A Napoli si cominciò a giocare davvero al calcio su un sconnesso nella zona del porto compresa tra le vie C. Colombo – De Gasperi – Depretis che anticamente veniva chiamata ‘o Mandracchio, toponimo oggi caduto praticamente in disuso. Secondo alcuni il largo del Mandracchio doveva il suo nome per via delle mandrie di bovini che vi pascolavano (anche se non risulta che nella zona a ridosso del porto e del mare vi fossero terreni adibiti a pascolo), altri ancora vogliono fare risalire l’etimologia ad una lingua orientale. Un’altra ipotesi, invece, fa leva sul piccolo molo angioino che dava sul limitrofo specchio d’acqua – oggi interrato – che era chiamato “Porto o Mar ad Arcina” e proprio questo “Mar ad Arcina” pare che nel linguaggio popolare si trasformò in “Mandracchio”.

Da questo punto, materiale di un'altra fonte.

(** ** [_are_networks_compatible] *)

(** Whether the network a venue answers with for a deposit address is
    acceptable for the network that was asked for. *)
Definition are_networks_compatible (requested_normalized returned_normalized : string)
  : bool :=
  if String.eqb requested_normalized returned_normalized then true
  else if String.eqb returned_normalized "DEFAULT"
          && negb (String.eqb requested_normalized "UNKNOWN_NETWORK") then true
  else if negb (Analyzer.str_in requested_normalized ["DEFAULT"; "UNKNOWN_NETWORK"])
          && Analyzer.str_in returned_normalized ["DEFAULT"; "UNKNOWN_NETWORK"] then false
  else if negb (String.eqb requested_normalized returned_normalized) then false
  else true.

(** ** [transfer_asset_between_exchanges] *)

Section Transfer.

(** The venues, as far as the rebalancer changes them: internal transfers,
    deposit addresses created, withdrawals submitted. *)
Variable World : Type.

(** [_execute_asset_transfer]: prepares the withdrawal account, selects the
    network, resolves the deposit address and submits the withdrawal; an
    exception counts as failure. *)
Variable execute_asset_transfer :
  string -> string -> string -> Dec.t -> option network_option -> World -> bool * World.

Record state : Type := {
  active_operations : gmap string RebalanceOperation;
  world : World
}.

Definition start_operation (st : state) (k from_exchange to_exchange : string)
           (amount : Dec.t) (asset : string) : bool * state :=
  match active_operations st !! k with
  | Some _ => (false, st)
  | None =>
      (true,
       {| active_operations :=
            <[k := {| key := k; from_exchange := from_exchange;
                      to_exchange := to_exchange; amount := amount; asset := asset |}]>
              (active_operations st);
          world := world st |})
  end.

Definition end_operation (st : state) (k : string) : state :=
  {| active_operations := delete k (active_operations st); world := world st |}.

Definition transfer_asset_between_exchanges (cfg : Config.settings) (e : env)
           (st : state) (asset_code from_exchange_id to_exchange_id : string)
           (amount : Dec.t) (chosen_network_details_override : option network_option)
  : bool * state :=
  if negb (has_instance e from_exchange_id) then (false, st)
  else
    let quantize_step :=
      get_asset_transfer_precision cfg e from_exchange_id (str_upper asset_code) in
    match Dec.quantize_down amount quantize_step with
    | None => (false, st)                      (* the wrapper turns the exception into False *)
    | Some quantized_amount =>
        if Dec.leb quantized_amount Config.DECIMAL_COMPARISON_EPSILON then (false, st)
        else
          let op_key :=
            create_operation_key asset_code from_exchange_id to_exchange_id quantized_amount in
          match start_operation st op_key from_exchange_id to_exchange_id
                                quantized_amount asset_code with
          | (false, st) => (false, st)
          | (true, st) =>
              let '(ok, w) :=
                execute_asset_transfer asset_code from_exchange_id to_exchange_id
                                       quantized_amount chosen_network_details_override
                                       (world st) in
              (ok, end_operation {| active_operations := active_operations st; world := w |}
                                 op_key)
          end
    end.

End Transfer.

End Rebalancer.

(* ===================================================================== *)
(** * Executor                                                            *)
(* ===================================================================== *)

Module Executor.

Record TradeExecutionDetails : Type := {
  order_id : option string;
  te_symbol : string;
  side : string;
  price : Dec.t;
  amount_base : Dec.t;
  cost_quote : Dec.t;
  fee_amount : option Dec.t;
  fee_currency : option string;
  te_status : string
}.

Record CompletedArbitrageLog : Type := {
  opportunity_id : string;
  buy_exchange : string;
  sell_exchange : string;
  log_symbol : string;
  buy_leg : option TradeExecutionDetails;
  sell_leg : option TradeExecutionDetails;
  initial_buy_cost_usdt : option Dec.t;
  net_base_asset_after_buy_fee : option Dec.t;
  base_asset_received_on_sell_exchange : option Dec.t;
  usdt_received_from_sell : option Dec.t;
  final_net_profit_usdt : option Dec.t;
  final_net_profit_pct : option Dec.t;
  status : string
}.
(** * Group.ts (webamp-modern-2 skin engine): the container object

    A shallow embedding of [packages/webamp-modern-2/src/skin/Group.ts] and
    the properties its specification states about it.

    The class [Group] extends [GuiObj]; it owns an ordered array of child
    [GuiObj]s and an ordered array of [SystemObject]s.  Code that lives in
    other files of the repository ([GuiObj], [SystemObject], [Utils],
    [UI_ROOT], the DOM) is reached through an explicit interface
    ([Collaborators]) so that every statement below holds for whatever
    those files do. *)

From Stdlib Require Import String Ascii List Bool Arith Lia DecimalString.
Import ListNotations.
Local Open Scope string_scope.
Local Open Scope list_scope.

(** ** JavaScript strings *)

(** A double quote, for the template literal of [getobject]. *)
Definition dquote : string := String (ascii_of_nat 34) EmptyString.

Definition is_ascii (c : ascii) : bool := Nat.ltb (nat_of_ascii c) 128.

Definition is_upper (c : ascii) : bool :=
  Nat.leb 65 (nat_of_ascii c) && Nat.leb (nat_of_ascii c) 90.

Definition lower_char (c : ascii) : ascii :=
  if is_upper c then ascii_of_nat (nat_of_ascii c + 32) else c.

Fixpoint string_forall (p : ascii -> bool) (s : string) : bool :=
  match s with
  | EmptyString => true
  | String c s' => p c && string_forall p s'
  end.

Fixpoint string_map (f : ascii -> ascii) (s : string) : string :=
  match s with
  | EmptyString => EmptyString
  | String c s' => String (f c) (string_map f s')
  end.

(** [Array.prototype.join]: [undefined] elements are rendered as the empty
    string. *)
Fixpoint join (sep : string) (l : list (option string)) : string :=
  match l with
  | [] => EmptyString
  | [x] => match x with Some s => s | None => EmptyString end
  | x :: rest =>
      (match x with Some s => s | None => EmptyString end) ++ sep ++ join sep rest
  end.

(** Interpolation [${v}] inside a template literal. *)
Definition interpolate (v : option string) : string :=
  match v with
  | Some s => s
  | None => "undefined"
  end.

(** [a || b] on values that are a string or [undefined]: the empty string and
    [undefined] are falsy. *)
Definition js_or (a b : option string) : option string :=
  match a with
  | Some EmptyString => b
  | Some s => Some s
  | None => b
  end.

(** [a === b] where [a] may be [undefined] and [b] is a string. *)
Definition strict_eq (a : option string) (b : string) : bool :=
  match a with
  | Some s => String.eqb s b
  | None => false
  end.

(** [if (x)] on a value that is a boolean or [undefined]. *)
Definition truthy (b : option bool) : bool :=
  match b with
  | Some true => true
  | _ => false
  end.

(** ** Outcomes of a call *)

(** [new Error(message)]. *)
Inductive exn : Type := Error (message : string).

(** A call returns a value, throws, or is cut off: [OutOfFuel] stands for a
    run that did not end within the fuel it was given. *)
Inductive outcome (A : Type) : Type :=
| Ok (a : A)
| Throw (e : exn)
| OutOfFuel.
Arguments Ok {A} a.
Arguments Throw {A} e.
Arguments OutOfFuel {A}.

(** ** The monad of methods: store, exceptions and the calls made

    A method runs on a store [St]; it returns, throws or runs out of fuel, and
    leaves the store it reached and the list of calls [C] it made.  What was
    written before an exception stays written. *)

Definition M (St C A : Type) : Type := St -> outcome A * St * list C.

Definition mret {St C A : Type} (a : A) : M St C A := fun st => (Ok a, st, []).

Definition bind {St C A B : Type} (m : M St C A) (f : A -> M St C B) : M St C B :=
  fun st =>
    match m st with
    | (Ok a, st1, t1) =>
        match f a st1 with
        | (r, st2, t2) => (r, st2, t1 ++ t2)
        end
    | (Throw e, st1, t1) => (Throw e, st1, t1)
    | (OutOfFuel, st1, t1) => (OutOfFuel, st1, t1)
    end.

Definition throw {St C A : Type} (e : exn) : M St C A :=
  fun st => (Throw e, st, []).

(** The result of a pure function that may reject its argument. *)
Definition pure {St C A : Type} (r : exn + A) : M St C A :=
  match r with
  | inl e => throw e
  | inr a => mret a
  end.

(** What a run returned, the store it reached, and the calls it made. *)
Definition result {St C A : Type} (r : outcome A * St * list C) : outcome A :=
  fst (fst r).
Definition final {St C A : Type} (r : outcome A * St * list C) : St :=
  snd (fst r).
Definition trace {St C A : Type} (r : outcome A * St * list C) : list C :=
  snd r.

Declare Scope method_scope.
Delimit Scope method_scope with method.
Notation "x <- m ;; k" := (bind m (fun x => k))
  (at level 61, m at next level, right associativity) : method_scope.
Notation "m ;; k" := (bind m (fun _ => k))
  (at level 61, right associativity) : method_scope.

(** [for (const x of arr) body] where [arr] is a field of a live object: the
    array iterator reads the array again at every step, so elements pushed
    by [body] are visited too.  One unit of fuel per iteration. *)
Fixpoint for_of {St C A : Type} (fuel : nat) (arr : St -> list A) (i : nat)
    (body : A -> M St C unit) : M St C unit :=
  fun st =>
    match nth_error (arr st) i with
    | None => (Ok tt, st, [])
    | Some x =>
        match fuel with
        | O => (OutOfFuel, st, [])
        | S fuel' => bind (body x) (fun _ => for_of fuel' arr (S i) body) st
        end
    end.

(** [try { body } finally { finalizer }]: the finalizer runs once the body
    has returned or thrown; when it returns, the outcome of the body stands;
    when it throws, its exception replaces that outcome.  A body that does
    not end never reaches it. *)
Definition try_finally {St C A : Type} (body : M St C A)
    (finalizer : M St C unit) : M St C A :=
  fun st =>
    match body st with
    | (OutOfFuel, st1, t1) => (OutOfFuel, st1, t1)
    | (r, st1, t1) =>
        match finalizer st1 with
        | (Ok _, st2, t2) => (r, st2, t1 ++ t2)
        | (Throw e, st2, t2) => (Throw e, st2, t1 ++ t2)
        | (OutOfFuel, st2, t2) => (OutOfFuel, st2, t1 ++ t2)
        end
    end.

(** ** Objects *)

(** Types that [Group.ts] only passes around. *)
Class Types : Type := {
  number : Type;       (* what [Utils.num] returns *)
  Bitmap : Type;       (* what [UI_ROOT.getBitmap] returns *)
  Div : Type;          (* DOM elements *)
  SkinContext : Type;  (* the argument of [init] *)
  World : Type         (* the DOM and every object that is not a Group or a SystemObject *)
}.

(** Object references.  A reference to a [GuiObj] carries the class of the
    object it points to: [getId], [init] and [draw] are dispatched on it. *)
Definition ref := nat.

Inductive gui_ref : Type :=
| RGroup (r : ref)    (* an instance of [Group] *)
| ROther (r : ref).   (* an instance of another subclass of [GuiObj] *)

Section Model.
Context {T : Types}.

Record Group : Type := mkGroup {
  (* inherited from GuiObj *)
  _id : option string;
  _div : Div;
  (* declared by Group; a field that was never assigned is undefined *)
  _instanceId : option string;
  _background : option string;
  _desktopAlpha : option bool;
  _drawBackground : option bool;
  _minimumHeight : option number;
  _maximumHeight : option number;
  _minimumWidth : option number;
  _maximumWidth : option number;
  _systemObjects : list ref;
  _children : list gui_ref
}.

(** Field assignments [this._field = v]. *)
Definition set_instanceId (v : option string) (g : Group) : Group :=
  mkGroup (_id g) (_div g) v (_background g) (_desktopAlpha g)
    (_drawBackground g) (_minimumHeight g) (_maximumHeight g)
    (_minimumWidth g) (_maximumWidth g) (_systemObjects g) (_children g).

Definition set_background (v : option string) (g : Group) : Group :=
  mkGroup (_id g) (_div g) (_instanceId g) v (_desktopAlpha g)
    (_drawBackground g) (_minimumHeight g) (_maximumHeight g)
    (_minimumWidth g) (_maximumWidth g) (_systemObjects g) (_children g).

Definition set_drawBackground (v : option bool) (g : Group) : Group :=
  mkGroup (_id g) (_div g) (_instanceId g) (_background g) (_desktopAlpha g)
    v (_minimumHeight g) (_maximumHeight g)
    (_minimumWidth g) (_maximumWidth g) (_systemObjects g) (_children g).

Definition set_minimumHeight (v : option number) (g : Group) : Group :=
  mkGroup (_id g) (_div g) (_instanceId g) (_background g) (_desktopAlpha g)
    (_drawBackground g) v (_maximumHeight g)
    (_minimumWidth g) (_maximumWidth g) (_systemObjects g) (_children g).

Definition set_maximumHeight (v : option number) (g : Group) : Group :=
  mkGroup (_id g) (_div g) (_instanceId g) (_background g) (_desktopAlpha g)
    (_drawBackground g) (_minimumHeight g) v
    (_minimumWidth g) (_maximumWidth g) (_systemObjects g) (_children g).

Definition set_minimumWidth (v : option number) (g : Group) : Group :=
  mkGroup (_id g) (_div g) (_instanceId g) (_background g) (_desktopAlpha g)
    (_drawBackground g) (_minimumHeight g) (_maximumHeight g)
    v (_maximumWidth g) (_systemObjects g) (_children g).

Definition set_maximumWidth (v : option number) (g : Group) : Group :=
  mkGroup (_id g) (_div g) (_instanceId g) (_background g) (_desktopAlpha g)
    (_drawBackground g) (_minimumHeight g) (_maximumHeight g)
    (_minimumWidth g) v (_systemObjects g) (_children g).

(** [this._systemObjects.push(x)] and [this._children.push(x)]. *)
Definition push_systemObject (x : ref) (g : Group) : Group :=
  mkGroup (_id g) (_div g) (_instanceId g) (_background g) (_desktopAlpha g)
    (_drawBackground g) (_minimumHeight g) (_maximumHeight g)
    (_minimumWidth g) (_maximumWidth g) (_systemObjects g ++ [x]) (_children g).

Definition push_child (x : gui_ref) (g : Group) : Group :=
  mkGroup (_id g) (_div g) (_instanceId g) (_background g) (_desktopAlpha g)
    (_drawBackground g) (_minimumHeight g) (_maximumHeight g)
    (_minimumWidth g) (_maximumWidth g) (_systemObjects g) (_children g ++ [x]).

(** Modelled from the spec: [SystemObject.ts] is not among the sources.  The
    spec gives a System Object one field that matters here, the back-reference
    to its owning container, written by [setParentGroup]. *)
Record SystemObject : Type := mkSystemObject {
  _parentGroup : option ref
}.

(** The store.  References always denote an object, so the store is total. *)
Record State : Type := mkState {
  groups : ref -> Group;
  sysobjs : ref -> SystemObject;
  world : World
}.

(** Calls that leave [Group.ts]: methods of the base class, virtual methods of
    children and system objects, the DOM and [UI_ROOT]. *)
Inductive call : Type :=
| SuperSetXmlAttr (this : ref) (key value : string)
| SuperDraw (this : ref)
| SysInit (systemObject : ref) (context : SkinContext)
| ChildInit (child : gui_ref) (context : SkinContext)
| ChildDraw (child : gui_ref)
| ChildGetDiv (child : gui_ref)
| DivSetAttribute (div : Div) (name value : string)
| StyleSet (div : Div) (property value : string)
| AppendChild (div child : Div)
| GetBitmap (id : string)
| GetBackgrondCSSAttribute (bitmap : Bitmap).

(** What each call returns. *)
Definition ret (c : call) : Type :=
  match c with
  | SuperSetXmlAttr _ _ _ => bool
  | ChildGetDiv _ => Div
  | GetBitmap _ => Bitmap
  | GetBackgrondCSSAttribute _ => string
  | _ => unit
  end.

Inductive event : Type :=
| Called (c : call) (r : outcome (ret c)).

Verosimilmente, però, il termine si riallaccia con sostantivo spagnolo “mandrache”, cioè darsena. In effetti in quella zona a ridosso del mare e del porto vi fu ubicata in tempo viceregnale una darsena che, per essere al solito caotica e – forse – lercia fu ricordata con il termine spagnolo mandrache addizzionato del suffisso spregiativo “acchio”.

Perché si iniziò a giocare lì è presto detto, il calcio è sbarcato a Napoli come nel resto del mondo tramite giovani e baldi inglesi, i quali, quando potevano, scendere dalle loro navi e si mettevano alla ricerca di uno spiazzale adatto per giocare a football (e quale posto migliore del Mandracchio?), attirando non solo la curiosità e gli sberleffi dei residenti della zona (del resto vedere un manipolo di giovani rincorrere con foga una palla non era cosa da tutti i giorni), ma anche gli sguardi del gentil sesso, felicemente imbarazzato quando i giocatori si dovevano spogliare per indossare la tenuta di gioco.

Ovviamente oggi non è rimasto nulla di quel terreno da gioco, né tantomeno del porticciolo attiguo. L’unica testimonianza del passato è data dalla chiesetta di Santa Maria di Portosalvo, edificata nel 1554. La chiesa, che conserva ancora l’antico livello stradale, divenne sede di una confraternita di marinai che realizzava opere di misericordia a favore dei marittimi, tra cui l’assistenza ai marinai ammalati. Al suo esterno c’è la cinquecentesca fontana della “Maruzza” (lumaca) e la quarta – e meno famosa – Guglia che la città di Napoli possiede, eretta nel 1799 dai legittimisti borbonici per la vittoria sugli invasori e massacratori francesi.